↓↓↓
(** The SHA-256 layer's finding on a hit. *)
Definition sha_finding (matched_name : string) : Finding.t :=
  {| Finding.matched_file := Some matched_name;
     Finding.similarity_percent := 10000;
     Finding.fraud_risk_score := 95;
     Finding.classification := "Critical — Exact Byte Duplicate (SHA-256)";
     Finding.fraud_detected := true;
     Finding.hamming_distance := Some 0 |}.

(** [max(l, key=key)]: the first element whose key is largest. *)
Fixpoint py_max_from {A : Type} (key : A -> Z) (best : A) (l : list A) : A :=
  match l with
  | [] => best
  | x :: rest => py_max_from key (if key best <? key x then x else best) rest
  end.

Definition py_max {A : Type} (key : A -> Z) (l : list A) : option A :=
  match l with
  | [] => None
  | x :: rest => Some (py_max_from key x rest)
  end.

(** The merge at the end of [analyze_against_archive]: take the highest
    risk result. *)
Definition merge (basename : string) (size : Z) (render_method : string)
    (sha_result phash_result : option Finding.t) : Report.t :=
  let candidates := omap id [sha_result; phash_result] in
  match py_max Finding.fraud_risk_score candidates with
  | None =>
      {| Report.uploaded_file := basename; Report.matched_file := None;
         Report.hamming_distance := None; Report.similarity_percent := 0;
         Report.fraud_risk_score := 10;
         Report.classification := "Analysis Incomplete — Could Not Render Document";
         Report.fraud_detected := false;
         Report.archive_size := size;
         Report.method := "failed";
         Report.layers_sha256 := None; Report.layers_phash := None |}
  | Some best =>
      {| Report.uploaded_file := basename;
         Report.matched_file := Finding.matched_file best;
         Report.hamming_distance := Finding.hamming_distance best;
         Report.similarity_percent := Finding.similarity_percent best;
         Report.fraud_risk_score := Finding.fraud_risk_score best;
         Report.classification := Finding.classification best;
         Report.fraud_detected := Finding.fraud_detected best;
         Report.archive_size := size;
         Report.method := render_method;
         Report.layers_sha256 := sha_result; Report.layers_phash := phash_result |}
  end.

Definition validation_report (self : ImageForensicsEngine) (basename err : string) : Report.t :=
  {| Report.uploaded_file := basename; Report.matched_file := None;
     Report.hamming_distance := None; Report.similarity_percent := 0;
     Report.fraud_risk_score := 0;
     Report.classification := "Validation Failed — " +:+ err;
     Report.fraud_detected := false;
     Report.archive_size := Z.of_nat (length (_phash_archive self));
     Report.method := "validation_error";
     Report.layers_sha256 := None; Report.layers_phash := None |}.
Lemma between_table_witness :
  let tb := init_derived sliding_attack (fun _ _ => 0) in
  Z.testbit (BetweenBB tb SQ_A1 SQ_D4) SQ_D4 = true /\
  BetweenBB tb SQ_A1 SQ_A1 = 2 ^ SQ_A1.
Proof.
  assert (H : forall pt s occupied,
    pt = ROOK \/ pt = BISHOP -> 0 <= s < 64 ->
    Z.testbit occupied s = false ->
    sliding_attack pt s occupied = sliding_attack pt s occupied) by reflexivity.
  destruct (between_table sliding_attack (fun _ _ => 0) H SQ_A1 SQ_D4
              ltac:(unfold SQ_A1; lia) ltac:(unfold SQ_D4; lia)) as (Ha & Hb & _).
  split; [exact Ha | exact Hb].
Defined.

Lemma line_table_witness :
  let tb := init_derived sliding_attack (fun _ _ => 0) in
  Z.testbit (PseudoAttacks tb BISHOP SQ_A1) SQ_D4
  || Z.testbit (PseudoAttacks tb ROOK SQ_A1) SQ_D4 = aligned SQ_A1 SQ_D4.
Proof.
  assert (H : forall pt s occupied,
    pt = ROOK \/ pt = BISHOP -> 0 <= s < 64 ->
    Z.testbit occupied s = false ->
    sliding_attack pt s occupied = sliding_attack pt s occupied) by reflexivity.
  apply (line_table sliding_attack (fun _ _ => 0) H SQ_A1 SQ_D4
              ltac:(unfold SQ_A1; lia) ltac:(unfold SQ_D4; lia)).
Defined.
(** X1: an answer to the greeting that is shorter than two bytes raises
    "Invalid handshake response", and one whose first byte is not 5 raises
    "Unsupported SOCKS version: N"; in both cases nothing is sent after
    the greeting. *)
Theorem X1_handshake_malformed (sk : socket) (s : state)
    (username password : option str) (data : bytes)
    (rest : list recv_event) :
  send_ok s ->
  tcp_inbox s = RecvData data :: rest ->
  let out := connect_socks5 sk username password s in
  let greeting := greeting_spec (has_credentials username password) in
  ((List.length data < 2)%nat ->
   res out = Raise (ConnectionError "Invalid handshake response")
   /\ log out = [Sendall greeting; Recv 2 data])
  /\ (forall v m extra,
        data = v :: m :: extra -> v <> x05 ->
        res out = Raise (ConnectionError
                           ("Unsupported SOCKS version: "
                            ++ str_of_int (byte_val v)))
        /\ log out = [Sendall greeting; Recv 2 [v; m]]).
Proof.
  destruct s as [f1 f2 fs inbox f3 f4 ui ts]. unfold send_ok. simpl.
  intros Hs ->. unfold connect_socks5.
  fold (has_credentials username password). split.
  - intros Hlen.
    destruct data as [|a [|b data]]; [| |cbn [List.length] in Hlen; lia];
      destruct (has_credentials username password);
      exec; rewrite Hs; exec; split; reflexivity.
  - intros v m extra -> Hv. apply byte_val_neqb in Hv.
    change (byte_val x05) with 5 in Hv.
    destruct (has_credentials username password);
      exec; rewrite Hs; exec; unfold SOCKS5.VERSION; rewrite Hv;
      split; reflexivity.
Qed.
↑↑↑
What is needed ::
None of the records may be skipped; each is to be repeated exactly.

The completed task ::
(** The SHA-256 layer's finding on a hit. *)
Definition sha_finding (matched_name : string) : Finding.t :=
  {| Finding.matched_file := Some matched_name;
     Finding.similarity_percent := 10000;
     Finding.fraud_risk_score := 95;
     Finding.classification := "Critical — Exact Byte Duplicate (SHA-256)";
     Finding.fraud_detected := true;
     Finding.hamming_distance := Some 0 |}.

(** [max(l, key=key)]: the first element whose key is largest. *)
Fixpoint py_max_from {A : Type} (key : A -> Z) (best : A) (l : list A) : A :=
  match l with
  | [] => best
  | x :: rest => py_max_from key (if key best <? key x then x else best) rest
  end.

Definition py_max {A : Type} (key : A -> Z) (l : list A) : option A :=
  match l with
  | [] => None
  | x :: rest => Some (py_max_from key x rest)
  end.

(** The merge at the end of [analyze_against_archive]: take the highest
    risk result. *)
Definition merge (basename : string) (size : Z) (render_method : string)
    (sha_result phash_result : option Finding.t) : Report.t :=
  let candidates := omap id [sha_result; phash_result] in
  match py_max Finding.fraud_risk_score candidates with
  | None =>
      {| Report.uploaded_file := basename; Report.matched_file := None;
         Report.hamming_distance := None; Report.similarity_percent := 0;
         Report.fraud_risk_score := 10;
         Report.classification := "Analysis Incomplete — Could Not Render Document";
         Report.fraud_detected := false;
         Report.archive_size := size;
         Report.method := "failed";
         Report.layers_sha256 := None; Report.layers_phash := None |}
  | Some best =>
      {| Report.uploaded_file := basename;
         Report.matched_file := Finding.matched_file best;
         Report.hamming_distance := Finding.hamming_distance best;
         Report.similarity_percent := Finding.similarity_percent best;
         Report.fraud_risk_score := Finding.fraud_risk_score best;
         Report.classification := Finding.classification best;
         Report.fraud_detected := Finding.fraud_detected best;
         Report.archive_size := size;
         Report.method := render_method;
         Report.layers_sha256 := sha_result; Report.layers_phash := phash_result |}
  end.

Definition validation_report (self : ImageForensicsEngine) (basename err : string) : Report.t :=
  {| Report.uploaded_file := basename; Report.matched_file := None;
     Report.hamming_distance := None; Report.similarity_percent := 0;
     Report.fraud_risk_score := 0;
     Report.classification := "Validation Failed — " +:+ err;
     Report.fraud_detected := false;
     Report.archive_size := Z.of_nat (length (_phash_archive self));
     Report.method := "validation_error";
     Report.layers_sha256 := None; Report.layers_phash := None |}.
Lemma between_table_witness :
  let tb := init_derived sliding_attack (fun _ _ => 0) in
  Z.testbit (BetweenBB tb SQ_A1 SQ_D4) SQ_D4 = true /\
  BetweenBB tb SQ_A1 SQ_A1 = 2 ^ SQ_A1.
Proof.
  assert (H : forall pt s occupied,
    pt = ROOK \/ pt = BISHOP -> 0 <= s < 64 ->
    Z.testbit occupied s = false ->
    sliding_attack pt s occupied = sliding_attack pt s occupied) by reflexivity.
  destruct (between_table sliding_attack (fun _ _ => 0) H SQ_A1 SQ_D4
              ltac:(unfold SQ_A1; lia) ltac:(unfold SQ_D4; lia)) as (Ha & Hb & _).
  split; [exact Ha | exact Hb].
Defined.

Lemma line_table_witness :
  let tb := init_derived sliding_attack (fun _ _ => 0) in
  Z.testbit (PseudoAttacks tb BISHOP SQ_A1) SQ_D4
  || Z.testbit (PseudoAttacks tb ROOK SQ_A1) SQ_D4 = aligned SQ_A1 SQ_D4.
Proof.
  assert (H : forall pt s occupied,
    pt = ROOK \/ pt = BISHOP -> 0 <= s < 64 ->
    Z.testbit occupied s = false ->
    sliding_attack pt s occupied = sliding_attack pt s occupied) by reflexivity.
  apply (line_table sliding_attack (fun _ _ => 0) H SQ_A1 SQ_D4
              ltac:(unfold SQ_A1; lia) ltac:(unfold SQ_D4; lia)).
Defined.
(** X1: an answer to the greeting that is shorter than two bytes raises
    "Invalid handshake response", and one whose first byte is not 5 raises
    "Unsupported SOCKS version: N"; in both cases nothing is sent after
    the greeting. *)
Theorem X1_handshake_malformed (sk : socket) (s : state)
    (username password : option str) (data : bytes)
    (rest : list recv_event) :
  send_ok s ->
  tcp_inbox s = RecvData data :: rest ->
  let out := connect_socks5 sk username password s in
  let greeting := greeting_spec (has_credentials username password) in
  ((List.length data < 2)%nat ->
   res out = Raise (ConnectionError "Invalid handshake response")
   /\ log out = [Sendall greeting; Recv 2 data])
  /\ (forall v m extra,
        data = v :: m :: extra -> v <> x05 ->
        res out = Raise (ConnectionError
                           ("Unsupported SOCKS version: "
                            ++ str_of_int (byte_val v)))
        /\ log out = [Sendall greeting; Recv 2 [v; m]]).
Proof.
  destruct s as [f1 f2 fs inbox f3 f4 ui ts]. unfold send_ok. simpl.
  intros Hs ->. unfold connect_socks5.
  fold (has_credentials username password). split.
  - intros Hlen.
    destruct data as [|a [|b data]]; [| |cbn [List.length] in Hlen; lia];
      destruct (has_credentials username password);
      exec; rewrite Hs; exec; split; reflexivity.
  - intros v m extra -> Hv. apply byte_val_neqb in Hv.
    change (byte_val x05) with 5 in Hv.
    destruct (has_credentials username password);
      exec; rewrite Hs; exec; unfold SOCKS5.VERSION; rewrite Hv;
      split; reflexivity.
Qed.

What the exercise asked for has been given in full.